(** C2.  A padded buffer of 5 by 5 by 5 bytes in which exactly one inner
    voxel is solid and every other cell is Air is meshed into 6 quads and 36
    indices. *)
Theorem greedyMesh_single_voxel (voxels : list Z) (ix iy iz : Z) :
  length voxels = 125%nat ->
  (forall i v, readAt voxels i = Some v -> 0 <= v <= 255) ->
  0 <= ix < 3 -> 0 <= iy < 3 -> 0 <= iz < 3 ->
  readAt voxels
    (GreedyMesher.indexOfPadded (ix + 1) (iy + 1) (iz + 1) dims555)
  <> Some GreedyMesher.VOXEL_AIR ->
  (forall i,
     0 <= i < 125 ->
     i <> GreedyMesher.indexOfPadded (ix + 1) (iy + 1) (iz + 1) dims555 ->
     readAt voxels i = Some GreedyMesher.VOXEL_AIR) ->
  exists payload,
    GreedyMesher.greedyMesh voxels dims555 = Some (Ok payload) /\
    GreedyMesher.quadCount payload = 6 /\
    GreedyMesher.indexCount payload = 36.
Proof.
  intros Hlen Hbytes Hx Hy Hz Hsolid Hair.
  assert (Hindex :
            0 <= GreedyMesher.indexOfPadded (ix + 1) (iy + 1) (iz + 1) dims555
            < 125).
  { unfold GreedyMesher.indexOfPadded, dims555; simpl. lia. }
  destruct (single_cell_buffer voxels _ Hlen Hindex Hair) as (id & Hid & Heq).
  assert (Hrange : 1 <= id <= 255).
  { pose proof (Hbytes _ _ Hid). rewrite Hid in Hsolid.
    unfold GreedyMesher.VOXEL_AIR in Hsolid.
    destruct (Z.eq_dec id 0) as [->|]; [contradiction|lia]. }
  fold (singleVoxelBuffer ix iy iz id) in Heq.
  rewrite Heq.
  apply singleVoxelYieldsCube_spec.
  now apply singleVoxelYieldsCube_true.
Qed.

Lemma greedyMesh_single_voxel_witness :
  exists payload,
    GreedyMesher.greedyMesh (singleVoxelBuffer 1 1 1 GreedyMesher.VOXEL_STONE)
      dims555 = Some (Ok payload) /\
    GreedyMesher.quadCount payload = 6 /\
    GreedyMesher.indexCount payload = 36.
Proof.
  apply (greedyMesh_single_voxel
           (singleVoxelBuffer 1 1 1 GreedyMesher.VOXEL_STONE) 1 1 1).
  - reflexivity.
  - apply singleVoxelBuffer_bytes. unfold GreedyMesher.VOXEL_STONE. lia.
  - lia.
  - lia.
  - lia.
  - vm_compute. discriminate.
  - intros i Hi Hne. unfold singleVoxelBuffer.
    rewrite readAt_writeAt_ne by congruence.
    now apply readAt_newArray.
Defined.

(** ** Maps in insertion order *)

Section JsMapFacts.

Context {V : Type}.
Implicit Types (m : JsMap.t V) (k : string) (v : V).

Lemma get_set_eq m k v : JsMap.get (JsMap.set m k v) k = Some v.
Proof.
  induction m as [|[k' v'] m IH]; simpl.
  - now rewrite String.eqb_refl.
  - destruct (String.eqb_spec k' k) as [->|Hne]; simpl.
    + now rewrite String.eqb_refl.
    + destruct (String.eqb_spec k' k); [contradiction|assumption].
Qed.

Lemma get_set_ne m k k' v :
  k <> k' -> JsMap.get (JsMap.set m k v) k' = JsMap.get m k'.
Proof.
  intros Hne. induction m as [|[k0 v0] m IH]; simpl.
  - destruct (String.eqb_spec k k'); [contradiction|reflexivity].
  - destruct (String.eqb_spec k0 k) as [->|Hk0]; simpl.
    + destruct (String.eqb_spec k k'); [contradiction|reflexivity].
    + destruct (String.eqb_spec k0 k'); [reflexivity|assumption].
Qed.

Lemma get_delete_eq m k : JsMap.get (JsMap.delete m k) k = None.
Proof.
  induction m as [|[k' v'] m IH]; simpl; [reflexivity|].
  destruct (String.eqb_spec k' k) as [->|Hne]; simpl; [assumption|].
  destruct (String.eqb_spec k' k); [contradiction|assumption].
Qed.

Lemma get_delete_ne m k k' :
  k <> k' -> JsMap.get (JsMap.delete m k) k' = JsMap.get m k'.
Proof.
  intros Hne. induction m as [|[k0 v0] m IH]; simpl; [reflexivity|].
  destruct (String.eqb_spec k0 k) as [->|Hk0]; simpl.
  - destruct (String.eqb_spec k k'); [contradiction|assumption].
  - destruct (String.eqb_spec k0 k'); [reflexivity|assumption].
Qed.

Lemma has_set_eq m k v : JsMap.has (JsMap.set m k v) k = true.
Proof. unfold JsMap.has. now rewrite get_set_eq. Qed.

Lemma has_set_ne m k k' v :
  k <> k' -> JsMap.has (JsMap.set m k v) k' = JsMap.has m k'.
Proof. intros Hne. unfold JsMap.has. now rewrite get_set_ne. Qed.
(** * FractionDataType and the Point / Line geometry kit

    A shallow embedding of [fraction_data_type.py] and [cordination_geo.py].
    Python integers are [Z], Python floats are the kernel's binary64 floats,
    exceptions are values of [exn], and a method either returns a value,
    answers [NotImplemented], or raises. *)

From Stdlib Require Import ZArith Lia Bool String QArith Qround.
From Stdlib Require Import Floats.

Local Open Scope Z_scope.

(** ** The interpreter: exceptions, outcomes, numbers *)

Module Py.

(** The exception classes the two modules can raise, deliberately
    ([ValueError], [TypeError], with the message of the [raise] statement) or
    from a built-in operation ([ZeroDivisionError], [OverflowError]). *)
Inductive exn : Type :=
| ValueError (msg : string)
| TypeError (msg : string)
| ZeroDivisionError (msg : string)
| OverflowError (msg : string).

(** What a call does: it returns a value, returns the [NotImplemented]
    singleton (binary operators on a foreign operand) or raises. *)
Inductive outcome (A : Type) : Type :=
| Return (a : A)
| NotImplemented
| Raise (e : exn).

Arguments Return {A} a.
Arguments NotImplemented {A}.
Arguments Raise {A} e.

Definition bind {A B : Type} (o : outcome A) (k : A -> outcome B) : outcome B :=
  match o with
  | Return a => k a
  | NotImplemented => NotImplemented
  | Raise e => Raise e
  end.

Definition returned {A : Type} (o : outcome A) : Prop :=
  exists a, o = Return a.
(** The object before a model is loaded. *)
Definition fresh : AssemblyAnimation :=
  newAssemblyAnimation 800 600 (fun _ => 1 / 2).

(** * The other methods *)

(** ** reset *)

(** Lines 571-577: the three copies on one component, each under its own
    test. *)
Definition resetTransform (this : AssemblyAnimation) (component : obj)
    (o : Object3D) : Object3D :=
  let o :=
    match originalPositions this !! component with
    | Some originalPos => mkObject3D originalPos (rotation o) (scale o)
    | None => o
    end in
  let o :=
    match originalRotations this !! component with
    | Some originalRot => mkObject3D (position o) originalRot (scale o)
    | None => o
    end in
  match originalScales this !! component with
  | Some originalScale => mkObject3D (position o) (rotation o) originalScale
  | None => o
  end.

(** Lines 569-579.  A component is an object of the store; the copies
    change the fields of that object. *)
Definition reset (this : AssemblyAnimation) : AssemblyAnimation :=
  forEach
    (fun component (_ : nat) this =>
       withObjects
         (alter (resetTransform this component) component (objects this))
         this)
    (components this) this.

(** ** onWindowResize *)

(** Lines 591-609.  [updateProjectionMatrix] and [renderer.setSize] are not
    represented. *)
Definition onWindowResize (page : Page) (this : AssemblyAnimation)
    : AssemblyAnimation :=
  match container page with
  | None => this
  | Some (width, height) =>
      let aspect := width / height in
      let frustumSize :=
        (top (camera this) - bottom (camera this)) / zoom (camera this) in
      setCamera
        (mkCamera (- frustumSize * aspect / 2)
                  (frustumSize * aspect / 2)
                  (frustumSize / 2)
                  (- frustumSize / 2)
                  (zoom (camera this))
                  (cameraPosition (camera this))
                  (cameraLookAt (camera this)))
        (controlsTarget this) this
  end.

(** ** animate *)

(** The two flags of the orbit controls the source writes. *)
Record Controls := mkControls {
  autoRotate : bool;
  enableRotate : bool
}.

Definition setAnimating (b : bool) (this : AssemblyAnimation)
    : AssemblyAnimation :=
  mkAssemblyAnimation
    (camera this) (controlsTarget this) (components this)
    (componentGroups this)
    (originalPositions this) (originalRotations this) (originalScales this)
    (scatteredPositions this) (scatteredRotations this) (scatteredScales this)
    (modelBounds this) b (startTime this)
    (animationDuration this) (objects this)
    (nextObject this) (randomStream this) (randomRead this).
#[global] Set Default Goal Selector "!".

Declare Scope go_scope.
Delimit Scope go_scope with go.

(** ** State-passing computations

    A Go method that reads and writes shared state (the database, a provider
    account, the clock, a metric counter) is a function of the whole state [W];
    it returns its Go result and the new state. *)
Definition M (W A : Type) : Type := W -> A * W.

Definition ret {W A} (a : A) : M W A := fun w => (a, w).

Definition bind {W A B} (m : M W A) (k : A -> M W B) : M W B :=
  fun w => let (a, w') := m w in k a w'.

Notation "'let!' x ':=' m 'in' k" := (bind m (fun x => k))
  (at level 10, x name, m at level 100, k at level 200) : go_scope.
Notation "'do!' m 'in' k" := (bind m (fun _ => k))
  (at level 10, m at level 100, k at level 200) : go_scope.
Open Scope go_scope.

Definition pure_state {W A} (f : W -> A) : M W A := fun w => (f w, w).

Definition skip {W} : M W unit := ret tt.

Definition when {W} (b : bool) (m : M W unit) : M W unit := if b then m else skip.

(** A Go [for _, x := range l] loop whose body never leaves the loop
    ([continue] ends the body). *)
Fixpoint for_each {W A} (l : list A) (body : A -> M W unit) : M W unit :=
  match l with
  | [] => skip
  | x :: l' => do! body x in for_each l' body
  end.

(** ** Go results: a value or an error *)
Inductive res (E A : Type) : Type :=
| Ok (a : A)
| Err (e : E).
Arguments Ok {E A} a.
Arguments Err {E A} e.

(** ** Weakest preconditions *)
Definition wp {W A} (m : M W A) (Q : A -> W -> Prop) (w : W) : Prop :=
  Q (fst (m w)) (snd (m w)).

Section WP.
Context {W : Type}.

Lemma wp_ret {A} (a : A) (Q : A -> W -> Prop) w : wp (ret a) Q w <-> Q a w.
Proof. done. Qed.
(** A suppression that has run out but is still recorded shields the offer from
    the next one: the failure that clears it suppresses nothing, however many recent
    failures there are. *)
Theorem expired_suppression_shields (tr : tracker) (id provider gpu kind reason : string) (now t : time) :
  suppression_expired (suppr tr id) now = true ->
  IsSuppressed (fst (RecordFailure tr id provider gpu kind reason now)) id t = false.
Proof.
  intros He. set (e := Spec.Event id provider gpu kind reason now).
  change (fst (RecordFailure tr id provider gpu kind reason now)) with (record_event tr e).
  rewrite IsSuppressed_view. destruct (record_views tr e) as (_ & Hv & _). rewrite Hv.
  assert (Hn : newly_suppressed tr e = false).
  { unfold newly_suppressed. cbn. unfold suppression_expired in He.
    apply andb_true_iff in He as [Hz%negb_true_iff _]. by rewrite Hz, andb_false_r. }
  rewrite Hn, andb_false_r. cbn. by rewrite He.
Qed.

(** The multiplier of an offer that is not suppressed, by number of recent failures. *)
Definition multiplier_ok (n : nat) (degraded : bool) : bool :=
  let m := combine_multipliers (Z.of_nat n) degraded in
  fleb (f64_lit 5 100) m && fleb m f1.

Lemma multiplier_table : forallb (fun n => multiplier_ok n true && multiplier_ok n false) (seq 0 101) = true.
Proof. vm_compute. reflexivity. Qed.

Lemma combine_bounds n degraded : (n <= 100)%nat ->
  fleb (f64_lit 5 100) (combine_multipliers (Z.of_nat n) degraded) = true /\
  fleb (combine_multipliers (Z.of_nat n) degraded) f1 = true.
Proof.
  intros Hn. pose proof multiplier_table as Ht. rewrite forallb_forall in Ht. specialize (Ht n).
  apply andb_true_iff in Ht as [Hd Hu]; [|apply in_seq; lia].
  destruct degraded; by apply andb_true_iff.
Qed.

(** The confidence multiplier is 0 exactly when the offer is suppressed, and
    otherwise, for up to 100 recent failures, between 0.05 and 1. *)
Theorem multiplier_range (tr : tracker) (id gpu provider : string) (now : time) :
  (length (recent_events (events tr id) (now - SuppressionWindow)%Z) <= 100)%nat ->
  let m := GetConfidenceMultiplier tr id gpu provider now in
  if IsSuppressed tr id now then m = f0
  else fleb (f64_lit 5 100) m = true /\ fleb m f1 = true.
Proof.
  intros Hlen. cbv zeta. rewrite IsSuppressed_view, multiplier_view.
  destruct (suppression_holds (suppr tr id) now); [done|]. rewrite Z.add_opp_r.
  by apply combine_bounds.
Qed.

(** ** Restart: the tracker rebuilt from the store *)

(** The row [PersistFailure] inserts, carrying the instant of the failure, as
    [LoadRecentFailures] hands it back. *)
Definition stored (e : Spec.event) : StoredFailure.t :=
  StoredFailure.mk (Spec.offer e) (Spec.provider e) (Spec.gpu e) (Spec.kind e) (Spec.reason e)
    (Spec.at_ e).

(** What has been replayed, before the cleanup. *)
Record loaded (tr : tracker) (h : list Spec.event) (sup : gmap string time) : Prop := {
  loaded_events : forall id, events tr id = of_event <$> about id h;
  loaded_suppr : forall id, suppr tr id = default zero_time (sup !! id);
  loaded_fails : forall key id, fails tr key !! id = last_time h key id
}.

Lemma loaded_failure tr h e :
  sorted (h ++ [e]) -> loaded tr h ∅ -> loaded (load_failure tr (stored e)) (h ++ [e]) ∅.
Proof.
  intros Hso [Hev Hsu Hfa]. unfold load_failure, stored. cbn. split.
  - intros id. rewrite events_insert, about_app, <-Hev. unfold add_event, about. cbn.
    destruct (decide (id = Spec.offer e)) as [->|Hne].
    + rewrite bool_decide_true by done. unfold events. by destruct (_ !! _).
    + by rewrite bool_decide_false, app_nil_r.
  - intros id. rewrite suppr_insert, <-Hsu. destruct (decide (id = Spec.offer e)) as [->|]; [|done].
    unfold add_event, suppr. cbn. by destruct (_ !! _).
  - intros key id. rewrite fails_insert, last_time_snoc. unfold hit.
    destruct (decide (key = gpu_key (Spec.provider e) (Spec.gpu e))) as [->|Hne].
    2: { by rewrite bool_decide_false. }
    fold (fails tr (gpu_key (Spec.provider e) (Spec.gpu e))).
    rewrite (bool_decide_true (gpu_key _ _ = _)) by done. cbn.
    rewrite Hfa. destruct (decide (Spec.offer e = id)) as [->|Hi].
    2: { rewrite bool_decide_false, <-Hfa by done. case_match; [|done]. by rewrite lookup_insert_ne. }
    rewrite bool_decide_true by done.
    destruct (last_time h _ id) as [u|] eqn:Hu; [|by rewrite lookup_insert_eq].
    unfold After. destruct (Z.ltb_spec u (Spec.at_ e)); [by rewrite lookup_insert_eq|].
    rewrite Hfa, Hu. f_equal. apply fmap_Some in Hu as (x & Hx & ->).
    apply last_Some_elem_of, list_elem_of_In, List.filter_In in Hx as [Hx _].
    apply StronglySorted_app in Hso as (Hall & _ & _). apply list_elem_of_In in Hx.
    specialize (Hall x e Hx). cbn in *. assert (Spec.at_ x <= Spec.at_ e) by (apply Hall; by left). lia.
Qed.

Lemma loaded_failures post : forall tr pre,
  sorted (pre ++ post) -> loaded tr pre ∅ ->
  loaded (fold_left load_failure (stored <$> post) tr) (pre ++ post) ∅.
Proof.
  induction post as [|e post IH]; intros tr pre Hs Hl; [by rewrite app_nil_r|].
  change (e :: post) with ([e] ++ post). rewrite (assoc_L (++)). apply IH.
  - by rewrite <-(assoc_L (++)).
  - apply loaded_failure; [|done]. change (e :: post) with ([e] ++ post) in Hs.
    rewrite (assoc_L (++)) in Hs. by apply StronglySorted_app in Hs as (_ & ? & _).
Qed.

(** The map a list of stored suppressions stands for: the later entry wins. *)
Definition suppressions_map (l : list StoredSuppression.t) (m : gmap string time) : gmap string time :=
  fold_left (fun m s => <[StoredSuppression.OfferID s := StoredSuppression.SuppressedAt s]> m) l m.

Lemma loaded_suppressions l : forall tr h sup,
  loaded tr h sup -> loaded (fold_left load_suppression l tr) h (suppressions_map l sup).
Proof.
  induction l as [|s l IH]; intros tr h sup [Hev Hsu Hfa]; [done|]. apply IH.
  unfold load_suppression. split.
  - intros id. rewrite events_insert, <-Hev. destruct (decide _) as [->|]; [|done].
    cbn. unfold events. by destruct (_ !! _).
  - intros id. rewrite suppr_insert. cbn. destruct (decide (id = StoredSuppression.OfferID s)) as [->|].
    + by rewrite lookup_insert_eq.
    + by rewrite lookup_insert_ne.
  - intros key id. by rewrite <-Hfa.
Qed.

Definition live_suppressions (now : time) (m : gmap string time) : gmap string time :=
  filter (fun kv : string * time => ~ (kv.2 + SuppressionCooldown < now)) m.
Definition set_RetryChildID (v : string) (s : t) : t :=
  mk (ID s) (ConsumerID s) (Provider s) (ProviderID s) (OfferID s) (GPUType s) (GPUCount s)
    (Status s) (Error s) (SSHHost s) (SSHPort s) (SSHUser s) (SSHPrivateKey s) (SSHPublicKey
    s) (LaunchMode s) (APIEndpoint s) (APIPort s) (DockerImage s) (ModelID s) (Quantization
    s) (ExposedPorts s) (TemplateHashID s) (TemplateName s) (DiskGB s) (AutoRetry s)
    (MaxRetries s) (RetryScope s) (RetryCount s) (RetryParentID s) v (FailedOffers s)
    (WorkloadType s) (ReservationHrs s) (HardMaxOverride s) (IdleThreshold s) (StoragePolicy
    s) (PricePerHour s) (CreatedAt s) (ExpiresAt s) (StoppedAt s).

Definition set_FailedOffers (v : string) (s : t) : t :=
  mk (ID s) (ConsumerID s) (Provider s) (ProviderID s) (OfferID s) (GPUType s) (GPUCount s)
    (Status s) (Error s) (SSHHost s) (SSHPort s) (SSHUser s) (SSHPrivateKey s) (SSHPublicKey
    s) (LaunchMode s) (APIEndpoint s) (APIPort s) (DockerImage s) (ModelID s) (Quantization
    s) (ExposedPorts s) (TemplateHashID s) (TemplateName s) (DiskGB s) (AutoRetry s)
    (MaxRetries s) (RetryScope s) (RetryCount s) (RetryParentID s) (RetryChildID s) v
    (WorkloadType s) (ReservationHrs s) (HardMaxOverride s) (IdleThreshold s) (StoragePolicy
    s) (PricePerHour s) (CreatedAt s) (ExpiresAt s) (StoppedAt s).

Definition set_ReservationHrs (v : Z) (s : t) : t :=
  mk (ID s) (ConsumerID s) (Provider s) (ProviderID s) (OfferID s) (GPUType s) (GPUCount s)
    (Status s) (Error s) (SSHHost s) (SSHPort s) (SSHUser s) (SSHPrivateKey s) (SSHPublicKey
    s) (LaunchMode s) (APIEndpoint s) (APIPort s) (DockerImage s) (ModelID s) (Quantization
    s) (ExposedPorts s) (TemplateHashID s) (TemplateName s) (DiskGB s) (AutoRetry s)
    (MaxRetries s) (RetryScope s) (RetryCount s) (RetryParentID s) (RetryChildID s)
    (FailedOffers s) (WorkloadType s) v (HardMaxOverride s) (IdleThreshold s) (StoragePolicy
    s) (PricePerHour s) (CreatedAt s) (ExpiresAt s) (StoppedAt s).

Definition set_HardMaxOverride (v : bool) (s : t) : t :=
  mk (ID s) (ConsumerID s) (Provider s) (ProviderID s) (OfferID s) (GPUType s) (GPUCount s)
    (Status s) (Error s) (SSHHost s) (SSHPort s) (SSHUser s) (SSHPrivateKey s) (SSHPublicKey
    s) (LaunchMode s) (APIEndpoint s) (APIPort s) (DockerImage s) (ModelID s) (Quantization
    s) (ExposedPorts s) (TemplateHashID s) (TemplateName s) (DiskGB s) (AutoRetry s)
    (MaxRetries s) (RetryScope s) (RetryCount s) (RetryParentID s) (RetryChildID s)
    (FailedOffers s) (WorkloadType s) (ReservationHrs s) v (IdleThreshold s) (StoragePolicy
    s) (PricePerHour s) (CreatedAt s) (ExpiresAt s) (StoppedAt s).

*-*-*

**WHAT TO DO**
Only one stretch of the data above is needed. Restate it word for word, from the line containing "(singleVoxelBuffer 1 1 1 GreedyMesher.VOXEL_STONE) 1" through the line containing "intros Hne. induction m as [|[k0 v0] m IH]; simpl.", both ends included.

**SOLUTION TO THE PROBLEM**
           (singleVoxelBuffer 1 1 1 GreedyMesher.VOXEL_STONE) 1 1 1).
  - reflexivity.
  - apply singleVoxelBuffer_bytes. unfold GreedyMesher.VOXEL_STONE. lia.
  - lia.
  - lia.
  - lia.
  - vm_compute. discriminate.
  - intros i Hi Hne. unfold singleVoxelBuffer.
    rewrite readAt_writeAt_ne by congruence.
    now apply readAt_newArray.
Defined.

(** ** Maps in insertion order *)

Section JsMapFacts.

Context {V : Type}.
Implicit Types (m : JsMap.t V) (k : string) (v : V).

Lemma get_set_eq m k v : JsMap.get (JsMap.set m k v) k = Some v.
Proof.
  induction m as [|[k' v'] m IH]; simpl.
  - now rewrite String.eqb_refl.
  - destruct (String.eqb_spec k' k) as [->|Hne]; simpl.
    + now rewrite String.eqb_refl.
    + destruct (String.eqb_spec k' k); [contradiction|assumption].
Qed.

Lemma get_set_ne m k k' v :
  k <> k' -> JsMap.get (JsMap.set m k v) k' = JsMap.get m k'.
Proof.
  intros Hne. induction m as [|[k0 v0] m IH]; simpl.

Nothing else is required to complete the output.